Items from a dataset
--------------------------------

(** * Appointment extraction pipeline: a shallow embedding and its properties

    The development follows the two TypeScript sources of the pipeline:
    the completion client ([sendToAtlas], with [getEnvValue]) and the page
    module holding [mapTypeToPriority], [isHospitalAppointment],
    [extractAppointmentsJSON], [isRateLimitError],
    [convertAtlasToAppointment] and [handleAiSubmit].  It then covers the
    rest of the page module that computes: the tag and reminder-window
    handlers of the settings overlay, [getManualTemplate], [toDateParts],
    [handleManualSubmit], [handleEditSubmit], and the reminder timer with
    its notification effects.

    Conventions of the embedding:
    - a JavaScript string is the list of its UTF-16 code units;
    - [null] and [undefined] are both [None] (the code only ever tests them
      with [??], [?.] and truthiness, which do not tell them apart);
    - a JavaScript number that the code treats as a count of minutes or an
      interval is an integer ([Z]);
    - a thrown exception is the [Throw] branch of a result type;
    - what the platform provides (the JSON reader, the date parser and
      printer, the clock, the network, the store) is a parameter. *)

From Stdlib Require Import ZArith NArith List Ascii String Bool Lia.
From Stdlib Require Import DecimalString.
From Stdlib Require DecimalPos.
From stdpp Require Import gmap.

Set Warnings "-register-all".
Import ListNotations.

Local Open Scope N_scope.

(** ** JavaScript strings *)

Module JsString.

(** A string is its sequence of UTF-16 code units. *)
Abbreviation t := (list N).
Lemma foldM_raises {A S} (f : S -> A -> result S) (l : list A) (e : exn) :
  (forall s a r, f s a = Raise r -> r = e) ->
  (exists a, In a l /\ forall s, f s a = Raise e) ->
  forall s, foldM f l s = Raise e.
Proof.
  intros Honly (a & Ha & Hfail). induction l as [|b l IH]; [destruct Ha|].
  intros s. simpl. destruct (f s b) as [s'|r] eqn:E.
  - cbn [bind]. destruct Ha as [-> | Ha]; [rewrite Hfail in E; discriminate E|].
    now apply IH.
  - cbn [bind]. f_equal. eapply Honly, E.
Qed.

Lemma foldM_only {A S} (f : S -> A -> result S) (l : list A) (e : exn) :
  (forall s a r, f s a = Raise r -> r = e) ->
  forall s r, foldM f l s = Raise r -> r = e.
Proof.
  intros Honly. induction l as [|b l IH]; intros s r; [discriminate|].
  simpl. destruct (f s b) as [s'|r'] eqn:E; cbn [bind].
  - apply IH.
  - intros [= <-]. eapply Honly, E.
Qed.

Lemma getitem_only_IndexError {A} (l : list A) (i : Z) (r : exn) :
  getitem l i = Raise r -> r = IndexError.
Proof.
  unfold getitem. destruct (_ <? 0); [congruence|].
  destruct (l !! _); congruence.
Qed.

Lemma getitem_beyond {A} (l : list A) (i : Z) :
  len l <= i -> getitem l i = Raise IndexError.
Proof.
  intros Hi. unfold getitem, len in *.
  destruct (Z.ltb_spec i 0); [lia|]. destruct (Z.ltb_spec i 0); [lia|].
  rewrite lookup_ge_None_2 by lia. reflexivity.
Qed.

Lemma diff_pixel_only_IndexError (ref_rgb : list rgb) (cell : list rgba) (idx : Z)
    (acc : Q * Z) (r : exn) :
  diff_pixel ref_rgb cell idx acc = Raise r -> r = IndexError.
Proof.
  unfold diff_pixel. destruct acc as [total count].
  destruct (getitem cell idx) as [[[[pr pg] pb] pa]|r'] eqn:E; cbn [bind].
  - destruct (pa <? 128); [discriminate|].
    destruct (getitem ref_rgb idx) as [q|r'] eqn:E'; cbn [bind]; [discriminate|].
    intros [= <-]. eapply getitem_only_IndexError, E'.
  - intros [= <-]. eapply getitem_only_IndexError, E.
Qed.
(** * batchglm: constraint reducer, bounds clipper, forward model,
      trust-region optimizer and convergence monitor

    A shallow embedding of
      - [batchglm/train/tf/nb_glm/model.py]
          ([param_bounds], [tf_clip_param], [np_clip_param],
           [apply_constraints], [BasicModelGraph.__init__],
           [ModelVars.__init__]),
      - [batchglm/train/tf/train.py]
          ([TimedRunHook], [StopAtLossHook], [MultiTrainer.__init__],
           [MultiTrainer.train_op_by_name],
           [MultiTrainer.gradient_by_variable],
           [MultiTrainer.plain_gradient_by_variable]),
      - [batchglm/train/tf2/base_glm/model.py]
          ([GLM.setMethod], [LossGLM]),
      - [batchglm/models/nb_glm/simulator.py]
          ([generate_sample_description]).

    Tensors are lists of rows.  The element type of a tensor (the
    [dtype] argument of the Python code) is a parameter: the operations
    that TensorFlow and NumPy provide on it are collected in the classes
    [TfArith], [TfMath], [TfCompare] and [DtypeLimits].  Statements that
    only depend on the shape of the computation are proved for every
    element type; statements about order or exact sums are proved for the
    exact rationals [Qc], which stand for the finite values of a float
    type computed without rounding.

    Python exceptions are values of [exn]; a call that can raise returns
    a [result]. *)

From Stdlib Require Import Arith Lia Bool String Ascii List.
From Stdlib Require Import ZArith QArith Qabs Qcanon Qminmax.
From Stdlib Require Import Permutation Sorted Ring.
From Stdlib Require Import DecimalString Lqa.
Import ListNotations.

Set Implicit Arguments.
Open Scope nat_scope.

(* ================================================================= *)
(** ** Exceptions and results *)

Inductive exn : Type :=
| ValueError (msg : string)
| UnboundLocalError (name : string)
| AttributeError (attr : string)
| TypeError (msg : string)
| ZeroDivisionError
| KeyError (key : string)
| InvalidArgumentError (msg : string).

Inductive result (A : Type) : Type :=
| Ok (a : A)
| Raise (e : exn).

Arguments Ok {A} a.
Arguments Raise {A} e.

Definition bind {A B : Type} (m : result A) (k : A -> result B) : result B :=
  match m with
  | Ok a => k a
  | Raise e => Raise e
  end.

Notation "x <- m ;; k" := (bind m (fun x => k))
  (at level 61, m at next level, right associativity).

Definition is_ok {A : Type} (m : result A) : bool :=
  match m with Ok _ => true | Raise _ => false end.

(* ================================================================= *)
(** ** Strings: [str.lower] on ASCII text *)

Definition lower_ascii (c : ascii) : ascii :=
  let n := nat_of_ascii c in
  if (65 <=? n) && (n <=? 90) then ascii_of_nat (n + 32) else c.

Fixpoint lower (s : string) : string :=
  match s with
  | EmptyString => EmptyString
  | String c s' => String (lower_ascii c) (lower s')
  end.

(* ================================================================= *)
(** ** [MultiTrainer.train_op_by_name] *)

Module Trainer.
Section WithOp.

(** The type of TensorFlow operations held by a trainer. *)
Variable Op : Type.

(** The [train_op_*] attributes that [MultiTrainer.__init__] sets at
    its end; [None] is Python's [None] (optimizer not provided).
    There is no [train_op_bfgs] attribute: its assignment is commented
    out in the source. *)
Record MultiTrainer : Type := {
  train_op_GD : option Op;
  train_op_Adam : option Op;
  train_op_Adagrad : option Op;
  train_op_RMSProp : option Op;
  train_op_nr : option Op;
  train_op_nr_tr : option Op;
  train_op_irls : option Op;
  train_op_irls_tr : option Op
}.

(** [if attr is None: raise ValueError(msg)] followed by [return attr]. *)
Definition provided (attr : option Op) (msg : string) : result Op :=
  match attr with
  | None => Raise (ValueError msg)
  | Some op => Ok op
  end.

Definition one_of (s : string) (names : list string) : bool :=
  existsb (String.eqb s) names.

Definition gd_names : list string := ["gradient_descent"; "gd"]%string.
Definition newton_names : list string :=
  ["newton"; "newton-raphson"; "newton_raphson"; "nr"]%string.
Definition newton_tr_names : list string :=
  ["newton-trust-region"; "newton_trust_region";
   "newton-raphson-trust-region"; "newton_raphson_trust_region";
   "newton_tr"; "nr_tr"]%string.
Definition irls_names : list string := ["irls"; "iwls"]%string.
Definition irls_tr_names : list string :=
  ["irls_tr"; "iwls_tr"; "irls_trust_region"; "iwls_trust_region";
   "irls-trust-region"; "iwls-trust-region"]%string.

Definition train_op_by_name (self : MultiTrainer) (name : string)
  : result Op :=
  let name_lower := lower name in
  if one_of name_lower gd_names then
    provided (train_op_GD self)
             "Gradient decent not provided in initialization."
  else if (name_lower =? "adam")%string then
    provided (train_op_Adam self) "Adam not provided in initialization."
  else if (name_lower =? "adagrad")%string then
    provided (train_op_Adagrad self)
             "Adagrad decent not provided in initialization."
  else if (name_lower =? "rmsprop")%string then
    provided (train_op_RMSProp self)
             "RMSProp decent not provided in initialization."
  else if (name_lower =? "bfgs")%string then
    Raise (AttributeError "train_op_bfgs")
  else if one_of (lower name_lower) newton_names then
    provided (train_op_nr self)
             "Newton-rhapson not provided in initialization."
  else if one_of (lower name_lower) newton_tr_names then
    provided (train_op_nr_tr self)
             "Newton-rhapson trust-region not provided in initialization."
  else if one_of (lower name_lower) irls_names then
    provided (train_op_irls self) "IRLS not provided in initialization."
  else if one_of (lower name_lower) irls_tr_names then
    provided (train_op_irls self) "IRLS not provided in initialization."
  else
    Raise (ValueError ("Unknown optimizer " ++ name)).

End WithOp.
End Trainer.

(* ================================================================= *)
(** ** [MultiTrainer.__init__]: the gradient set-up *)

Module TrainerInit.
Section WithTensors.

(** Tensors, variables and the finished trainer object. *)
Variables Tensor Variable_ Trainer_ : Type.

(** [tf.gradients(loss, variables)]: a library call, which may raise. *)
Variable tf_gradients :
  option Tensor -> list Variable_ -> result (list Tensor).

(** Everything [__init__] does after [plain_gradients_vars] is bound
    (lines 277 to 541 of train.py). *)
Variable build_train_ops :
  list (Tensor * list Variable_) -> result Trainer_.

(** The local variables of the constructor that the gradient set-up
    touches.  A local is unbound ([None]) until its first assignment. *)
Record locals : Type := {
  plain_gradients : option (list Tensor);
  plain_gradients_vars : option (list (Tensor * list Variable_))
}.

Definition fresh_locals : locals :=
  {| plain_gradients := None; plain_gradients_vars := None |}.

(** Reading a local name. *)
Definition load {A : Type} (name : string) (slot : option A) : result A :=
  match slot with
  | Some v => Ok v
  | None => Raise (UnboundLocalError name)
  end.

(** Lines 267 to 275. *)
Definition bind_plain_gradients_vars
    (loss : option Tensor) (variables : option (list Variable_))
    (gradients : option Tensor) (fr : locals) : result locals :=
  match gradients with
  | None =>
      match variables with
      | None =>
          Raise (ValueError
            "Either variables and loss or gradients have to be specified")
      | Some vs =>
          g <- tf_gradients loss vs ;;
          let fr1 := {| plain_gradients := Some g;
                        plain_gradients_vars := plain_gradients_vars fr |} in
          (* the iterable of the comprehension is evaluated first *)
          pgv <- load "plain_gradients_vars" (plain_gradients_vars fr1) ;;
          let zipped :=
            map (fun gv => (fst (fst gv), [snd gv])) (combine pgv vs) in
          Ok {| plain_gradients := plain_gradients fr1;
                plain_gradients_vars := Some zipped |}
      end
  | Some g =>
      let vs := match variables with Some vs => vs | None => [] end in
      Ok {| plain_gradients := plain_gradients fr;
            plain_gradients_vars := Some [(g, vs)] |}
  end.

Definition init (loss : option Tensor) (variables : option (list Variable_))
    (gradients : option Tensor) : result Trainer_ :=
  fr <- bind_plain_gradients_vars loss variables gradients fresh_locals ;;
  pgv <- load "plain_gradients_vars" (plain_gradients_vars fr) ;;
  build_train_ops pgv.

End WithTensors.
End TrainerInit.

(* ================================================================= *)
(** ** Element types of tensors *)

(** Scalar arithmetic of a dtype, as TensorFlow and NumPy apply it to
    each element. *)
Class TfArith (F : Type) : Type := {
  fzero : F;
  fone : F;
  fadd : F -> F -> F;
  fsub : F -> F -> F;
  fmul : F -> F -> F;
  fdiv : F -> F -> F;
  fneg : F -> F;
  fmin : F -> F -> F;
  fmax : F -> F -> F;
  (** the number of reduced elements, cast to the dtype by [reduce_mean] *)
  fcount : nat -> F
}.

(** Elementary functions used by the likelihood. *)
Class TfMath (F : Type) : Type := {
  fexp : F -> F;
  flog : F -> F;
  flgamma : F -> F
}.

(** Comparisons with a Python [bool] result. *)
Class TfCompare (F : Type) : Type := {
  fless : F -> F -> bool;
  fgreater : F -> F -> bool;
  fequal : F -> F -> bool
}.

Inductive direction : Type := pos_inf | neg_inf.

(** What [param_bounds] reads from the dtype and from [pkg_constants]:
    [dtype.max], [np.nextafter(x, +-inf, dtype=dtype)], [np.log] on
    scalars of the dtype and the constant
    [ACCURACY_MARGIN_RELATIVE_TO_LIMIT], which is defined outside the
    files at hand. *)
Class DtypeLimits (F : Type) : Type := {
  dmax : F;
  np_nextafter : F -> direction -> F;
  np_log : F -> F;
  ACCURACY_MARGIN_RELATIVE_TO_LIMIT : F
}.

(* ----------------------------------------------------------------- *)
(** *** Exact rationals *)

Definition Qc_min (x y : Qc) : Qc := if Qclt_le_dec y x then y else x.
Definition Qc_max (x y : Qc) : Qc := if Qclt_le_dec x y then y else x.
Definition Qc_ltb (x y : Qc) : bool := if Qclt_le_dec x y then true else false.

--------------------------------

Going back over the entries above, copy word for word every line from the one that has "- a JavaScript number" on through the one that has "printer, the clock, the".

- [Exercise response]:
    - a JavaScript number that the code treats as a count of minutes or an
      interval is an integer ([Z]);
    - a thrown exception is the [Throw] branch of a result type;
    - what the platform provides (the JSON reader, the date parser and
      printer, the clock, the network, the store) is a parameter. *)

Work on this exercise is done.